• [Problem requirements]: Locate the line that contains "drv_write : Z" in the entries below, then repeat it and every following line through the line that contains "Class BlockDriverLaws (D", exactly, and no others.

• [Data for review]:
(* ===== verification/Blkdev.v ===== *)
(** * The block device layer (drivers/blkdev.c)

    The table of registered devices and the checked read and write calls.  The
    drivers behind the function pointers are an interface: what a driver
    promises is that a successful read returns the sectors, and a successful
    write changes exactly the sectors written. *)

From stdpp Require Import base list list_numbers sets.
From Stdlib Require Import ZArith Lia.
From S2P Require Import Prelude.

Definition BLKDEV_MAX : Z := 16.
Definition BLKDEV_NAME_MAX : Z := 32.

(** The drivers' state, and calls through the pointers [fn] with their context. *)
Class BlockDriver (D : Type) := {
  drv_read : Z -> Z -> Z -> Z -> D -> Z * list Z * D;
  drv_write : Z -> Z -> Z -> Z -> list Z -> D -> Z * D;
  (** The sector [lba] of the device behind a context. *)
  drv_sector : D -> Z -> Z -> list Z;
}.

Definition sectors {D} `{BlockDriver D} (d : D) (ctx lba count : Z) : list Z :=
  flat_map (fun i => drv_sector d ctx (lba + i)) (seqZ 0 count).

Class BlockDriverLaws (D : Type) `{BlockDriver D} : Prop := {
  drv_read_ok fn ctx lba count d data d' :
    drv_read fn ctx lba count d = (0, data, d') -> data = sectors d ctx lba count;
  drv_read_frame fn ctx lba count d rc data d' :
    drv_read fn ctx lba count d = (rc, data, d') -> forall c l, drv_sector d' c l = drv_sector d c l;
  drv_write_ok fn ctx lba count data d d' :
    drv_write fn ctx lba count data d = (0, d') -> sectors d' ctx lba count = data;
  (** A write that fails may leave anything in the sectors it was asked for. *)
  drv_write_frame fn ctx lba count data d rc d' :
    drv_write fn ctx lba count data d = (rc, d') ->
    forall c l, (c <> ctx \/ l < lba \/ lba + count <= l) -> drv_sector d' c l = drv_sector d c l;
}.

(** A C string is the list of its characters. *)
Record blkdev := Blkdev {
  bd_name : list Z; bd_ctx : Z; bd_read : Z; bd_write : Z;
  bd_num_sectors : Z; bd_sector_size : Z; bd_valid : bool;
}.

Definition no_blkdev : blkdev := Blkdev [] 0 0 0 0 0 false.

(** [blk_events] records the calls of the hotplug callback. *)
Record blkdevs := Blkdevs {
  g_blkdev_table : Z -> blkdev; g_blkdev_count : Z; s_hotplug_cb : Z; blk_events : list (Z * Z);
}.

Definition blkdev_start : blkdevs := Blkdevs (fun _ => no_blkdev) 0 0 [].

Definition blkdev_strncpy (src : list Z) (n : Z) : list Z := take (Z.to_nat (n - 1)) src.

Definition blkdev_register (t : blkdevs) (name : option (list Z)) (ctx read write num_sectors sector_size : Z) :
    blkdevs * Z :=
  match name with
  | None => (t, -1)
  | Some name =>
    if (read =? 0) || (write =? 0) then (t, -1)
    else if sector_size =? 0 then (t, -1)
    else if BLKDEV_MAX <=? g_blkdev_count t then (t, -1)
    else
      let idx := g_blkdev_count t in
      let dev := Blkdev (blkdev_strncpy name BLKDEV_NAME_MAX) ctx read write num_sectors sector_size true in
      (Blkdevs (upd (g_blkdev_table t) idx dev) (idx + 1) (s_hotplug_cb t)
         (if s_hotplug_cb t =? 0 then blk_events t else (idx, 1) :: blk_events t), idx)
  end.

Definition blkdev_get (t : blkdevs) (index : Z) : option blkdev :=
  let index := u32 index in
  if BLKDEV_MAX <=? index then None
  else if negb (bd_valid (g_blkdev_table t index)) then None
  else Some (g_blkdev_table t index).

Definition blkdev_count (t : blkdevs) : Z := g_blkdev_count t.

(** The loop of blkdev_set_hotplug_cb from [i] on. *)
Fixpoint announce (fuel : nat) (i : Z) (t : blkdevs) : list (Z * Z) :=
  match fuel with
  | O => []
  | S f => announce f (i + 1) t ++ (if bd_valid (g_blkdev_table t i) then [(i, 1)] else [])
  end.

(** [None]: a call through a null pointer. *)
Definition blkdev_set_hotplug_cb (t : blkdevs) (cb : Z) : option blkdevs :=
  let evs := announce (Z.to_nat (g_blkdev_count t)) 0 t in
  if (cb =? 0) && negb (bool_decide (evs = [])) then None
  else Some (Blkdevs (g_blkdev_table t) (g_blkdev_count t) cb (evs ++ blk_events t)).

Inductive blkdev_type := BLKDEV_TYPE_UNKNOWN | BLKDEV_TYPE_AHCI | BLKDEV_TYPE_NVME | BLKDEV_TYPE_VIRTIO | BLKDEV_TYPE_USB_MSC.

Record blkdev_info := BlkdevInfo {
  bi_type : blkdev_type; bi_slot : Z; bi_total_sectors : Z; bi_sector_size : Z; bi_phys_sector_size : Z; bi_model : list Z;
}.

Definition is_digit (c : Z) : bool := (48 <=? c) && (c <=? 57).

(** Accumulates the decimal digits in an int. *)
Fixpoint digits (s : list Z) (slot : Z) : Z :=
  match s with
  | c :: s => if is_digit c then digits s (s32 (slot * 10 + (c - 48))) else slot
  | [] => slot
  end.

Fixpoint skip_nondigits (s : list Z) : list Z :=
  match s with c :: s' => if is_digit c then s else skip_nondigits s' | [] => [] end.

Definition has_prefix (pre s : list Z) : bool := bool_decide (take (length pre) s = pre).

Definition blkdev_get_info (t : blkdevs) (idx : Z) : option blkdev_info :=
  if (idx <? 0) || (g_blkdev_count t <=? idx) then None
  else
    let d := g_blkdev_table t idx in
    if negb (bd_valid d) then None
    else
      let n := bd_name d in
      let type :=
        if has_prefix [97; 104; 99; 105] n then BLKDEV_TYPE_AHCI
        else if has_prefix [110; 118; 109; 101] n then BLKDEV_TYPE_NVME
        else if has_prefix [118; 98; 108; 107] n then BLKDEV_TYPE_VIRTIO
        else BLKDEV_TYPE_UNKNOWN in
      Some (BlkdevInfo type (digits (skip_nondigits n) 0) (bd_num_sectors d) (bd_sector_size d) (bd_sector_size d)
              (blkdev_strncpy (bd_name d) 40)).

Section io.
Context {D : Type} `{BlockDriver D}.

(** The checks common to blkdev_read and blkdev_write; [fn] is the pointer the
    call goes through. *)
Definition io_ok (dev : option blkdev) (fn : blkdev -> Z) (lba count buf : Z) : option blkdev :=
  match dev with
  | None => None
  | Some dev =>
    if negb (bd_valid dev) || (fn dev =? 0) then None
    else if (count =? 0) || (buf =? 0) then None
    else if bd_num_sectors dev <? u64 (lba + count) then None
    else Some dev
  end.

(** The result, what is stored at [buf] (if the driver is called), the drivers. *)
Definition blkdev_read (dev : option blkdev) (lba count buf : Z) (d : D) : Z * option (list Z) * D :=
  match io_ok dev bd_read lba count buf with
  | None => (-1, None, d)
  | Some dev => let '(rc, data, d) := drv_read (bd_read dev) (bd_ctx dev) lba count d in (rc, Some data, d)
  end.

Definition blkdev_write (dev : option blkdev) (lba count buf : Z) (data : list Z) (d : D) : Z * D :=
  match io_ok dev bd_write lba count buf with
  | None => (-1, d)
  | Some dev => drv_write (bd_write dev) (bd_ctx dev) lba count data d
  end.
End io.

Lemma io_ok_bounds dev fn lba count buf dev' :
  io_ok dev fn lba count buf = Some dev' -> dev = Some dev' /\ bd_valid dev' = true /\ fn dev' <> 0 /\ count <> 0 /\
    (lba + count < 2 ^ 64 -> 0 <= lba + count -> lba + count <= bd_num_sectors dev').
Proof.
  unfold io_ok. destruct dev as [dev|]; [|done]. destruct (bd_valid dev) eqn:Hv; [|done]. simpl.
  destruct (Z.eqb_spec (fn dev) 0); [done|]. destruct (Z.eqb_spec count 0); [done|]. destruct (buf =? 0); [done|]. simpl.
  destruct (Z.ltb_spec (bd_num_sectors dev) (u64 (lba + count))); [done|]. intros [= <-].
  split; [done|]. split; [done|]. split; [done|]. split; [done|]. intros ? ?. rewrite u64_small in * by lia. lia.
Qed.

(** The first [g_blkdev_count] entries are the valid ones. *)
Record table_ok (t : blkdevs) : Prop := {
  to_count : 0 <= g_blkdev_count t <= BLKDEV_MAX;
  to_valid i : bd_valid (g_blkdev_table t i) = true <-> 0 <= i < g_blkdev_count t;
}.

Lemma blkdev_start_ok : table_ok blkdev_start.
Proof. split; simpl; [unfold BLKDEV_MAX; lia|]. intros i. split; [done|lia]. Qed.

Lemma blkdev_get_valid t i :
  table_ok t -> 0 <= i < g_blkdev_count t -> blkdev_get t i = Some (g_blkdev_table t i).
Proof.
  intros [Hc Hv] Hi. unfold blkdev_get, u32, BLKDEV_MAX in *. rewrite Z.mod_small by lia.
  destruct (Z.leb_spec 16 i); [lia|]. by rewrite (proj2 (Hv i)) by lia.
Qed.

(** Registering either fails and changes nothing, or adds one device, found
    under the index returned, and keeps every other one. *)
Lemma blkdev_register_spec t name ctx read write n sz t' r :
  table_ok t -> blkdev_register t name ctx read write n sz = (t', r) ->
  (r = -1 /\ t' = t) \/
  (r = g_blkdev_count t /\ table_ok t' /\ g_blkdev_count t' = r + 1 /\
   (exists nm, name = Some nm /\ blkdev_get t' r = Some (Blkdev (take 31 nm) ctx read write n sz true)) /\
   forall i, 0 <= i < r -> blkdev_get t' i = blkdev_get t i).
Proof.
  intros Hok. pose proof Hok as [Hc Hv]. unfold blkdev_register. destruct name as [nm|]; [|intros [= <- <-]; by left].
  destruct (_ || _); [intros [= <- <-]; by left|]. destruct (sz =? 0); [intros [= <- <-]; by left|].
  destruct (Z.leb_spec BLKDEV_MAX (g_blkdev_count t)); [intros [= <- <-]; by left|]. intros [= <- <-]. right.
  set (t' := Blkdevs _ _ _ _). assert (Hok' : table_ok t').
  { split; simpl; [lia|]. intros i. unfold upd. destruct (Z.eqb_spec i (g_blkdev_count t)); simpl; [lia|]. rewrite Hv. lia. }
  split; [done|]. split; [done|]. split; [done|]. split.
  - exists nm. split; [done|]. rewrite blkdev_get_valid; [|done|simpl; lia]. simpl. by rewrite upd_eq.
  - intros i Hi. rewrite !blkdev_get_valid; [|done|lia|done|simpl; lia]. simpl. by rewrite upd_ne by lia.
Qed.

(** The check [lba + count > num_sectors] is computed in 64 bits: on a
    device of 100 sectors, a transfer of 8 sectors at sector 2^64 - 4 passes it
    and reaches the driver. *)
Theorem blkdev_bound_wraps {D} `{BlockDriver D} (d : D) fn ctx :
  fn <> 0 ->
  let dev := Blkdev [] ctx fn fn 100 512 true in
  blkdev_read (Some dev) (2 ^ 64 - 4) 8 1 d =
    (let '(rc, data, d) := drv_read fn ctx (2 ^ 64 - 4) 8 d in (rc, Some data, d)).
Proof.
  intros Hf dev. unfold blkdev_read, io_ok. cbn [dev bd_valid bd_read bd_num_sectors bd_ctx negb orb].
  by rewrite (proj2 (Z.eqb_neq _ _) Hf).
Qed.

(** ** A disk in memory *)

(** One device per context, sectors of 512 bytes; a transfer of the wrong size
    fails. *)
#[export] Instance ram_disk : BlockDriver (Z -> Z -> list Z) := {
  drv_read fn ctx lba count d := (0, flat_map (fun i => d ctx (lba + i)) (seqZ 0 count), d);
  drv_write fn ctx lba count data d :=
    if Z.of_nat (length data) =? count * 512 then
      (0, fun c l => if (c =? ctx) && (lba <=? l) && (l <? lba + count)
                     then take 512 (drop (512 * Z.to_nat (l - lba)) data) else d c l)
    else (-1, d);
  drv_sector d := d;
}.

Lemma flat_map_chunks (data : list Z) (g : Z -> list Z) : forall (n : nat) k,
  length data = (512 * n)%nat -> (forall i, k <= i < k + Z.of_nat n -> g i = take 512 (drop (512 * Z.to_nat (i - k)) data)) ->
  flat_map g (seqZ k (Z.of_nat n)) = data.
Proof.
  intros n. revert data. induction n as [|n IH]; intros data k Hlen Hg.
  - simpl. symmetry. apply length_zero_iff_nil. lia.
  - rewrite seqZ_cons by lia. simpl. rewrite Hg by lia. rewrite Z.sub_diag. simpl. rewrite drop_0.
    replace (Z.pred (Z.of_nat (S n))) with (Z.of_nat n) by lia.
    rewrite (IH (drop 512 data)); [apply take_drop|rewrite length_drop; lia|].
    intros i Hi. rewrite Hg by lia. rewrite drop_drop. do 2 f_equal. lia.
Qed.

#[export] Instance ram_disk_laws : BlockDriverLaws (Z -> Z -> list Z).
Proof.
  split; simpl.
  - by intros fn ctx lba count d data d' [= <- <-].
  - by intros fn ctx lba count d rc data d' [= <- <- <-].
  - intros fn ctx lba count data d d'. destruct (Z.eqb_spec (Z.of_nat (length data)) (count * 512)); [|done].
    intros [= <-]. unfold sectors. simpl. replace count with (Z.of_nat (Z.to_nat count)) by lia.
    apply flat_map_chunks; [lia|]. intros i Hi. rewrite Z.eqb_refl.
    rewrite (proj2 (Z.leb_le _ _)), (proj2 (Z.ltb_lt _ _)) by lia. simpl. do 2 f_equal. lia.
  - intros fn ctx lba count data d rc d'. destruct (Z.eqb_spec (Z.of_nat (length data)) (count * 512)); intros [= <- <-]; [|done].
    intros c l Hcl. destruct (Z.eqb_spec c ctx), (Z.leb_spec lba l), (Z.ltb_spec l (lba + count)); simpl; done || lia.
Qed.

Lemma blkdev_bound_wraps_witness :
  blkdev_read (Some (Blkdev [] 0 1 1 100 512 true)) (2 ^ 64 - 4) 8 1 (fun _ _ => [7]) =
  (0, Some (replicate 8 7), fun _ _ => [7]).
Proof. exact (blkdev_bound_wraps (fun _ _ => [7]) 1 0 ltac:(discriminate)). Defined.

• [Output for this exercise]:
  drv_write : Z -> Z -> Z -> Z -> list Z -> D -> Z * D;
  (** The sector [lba] of the device behind a context. *)
  drv_sector : D -> Z -> Z -> list Z;
}.

Definition sectors {D} `{BlockDriver D} (d : D) (ctx lba count : Z) : list Z :=
  flat_map (fun i => drv_sector d ctx (lba + i)) (seqZ 0 count).

Class BlockDriverLaws (D : Type) `{BlockDriver D} : Prop := {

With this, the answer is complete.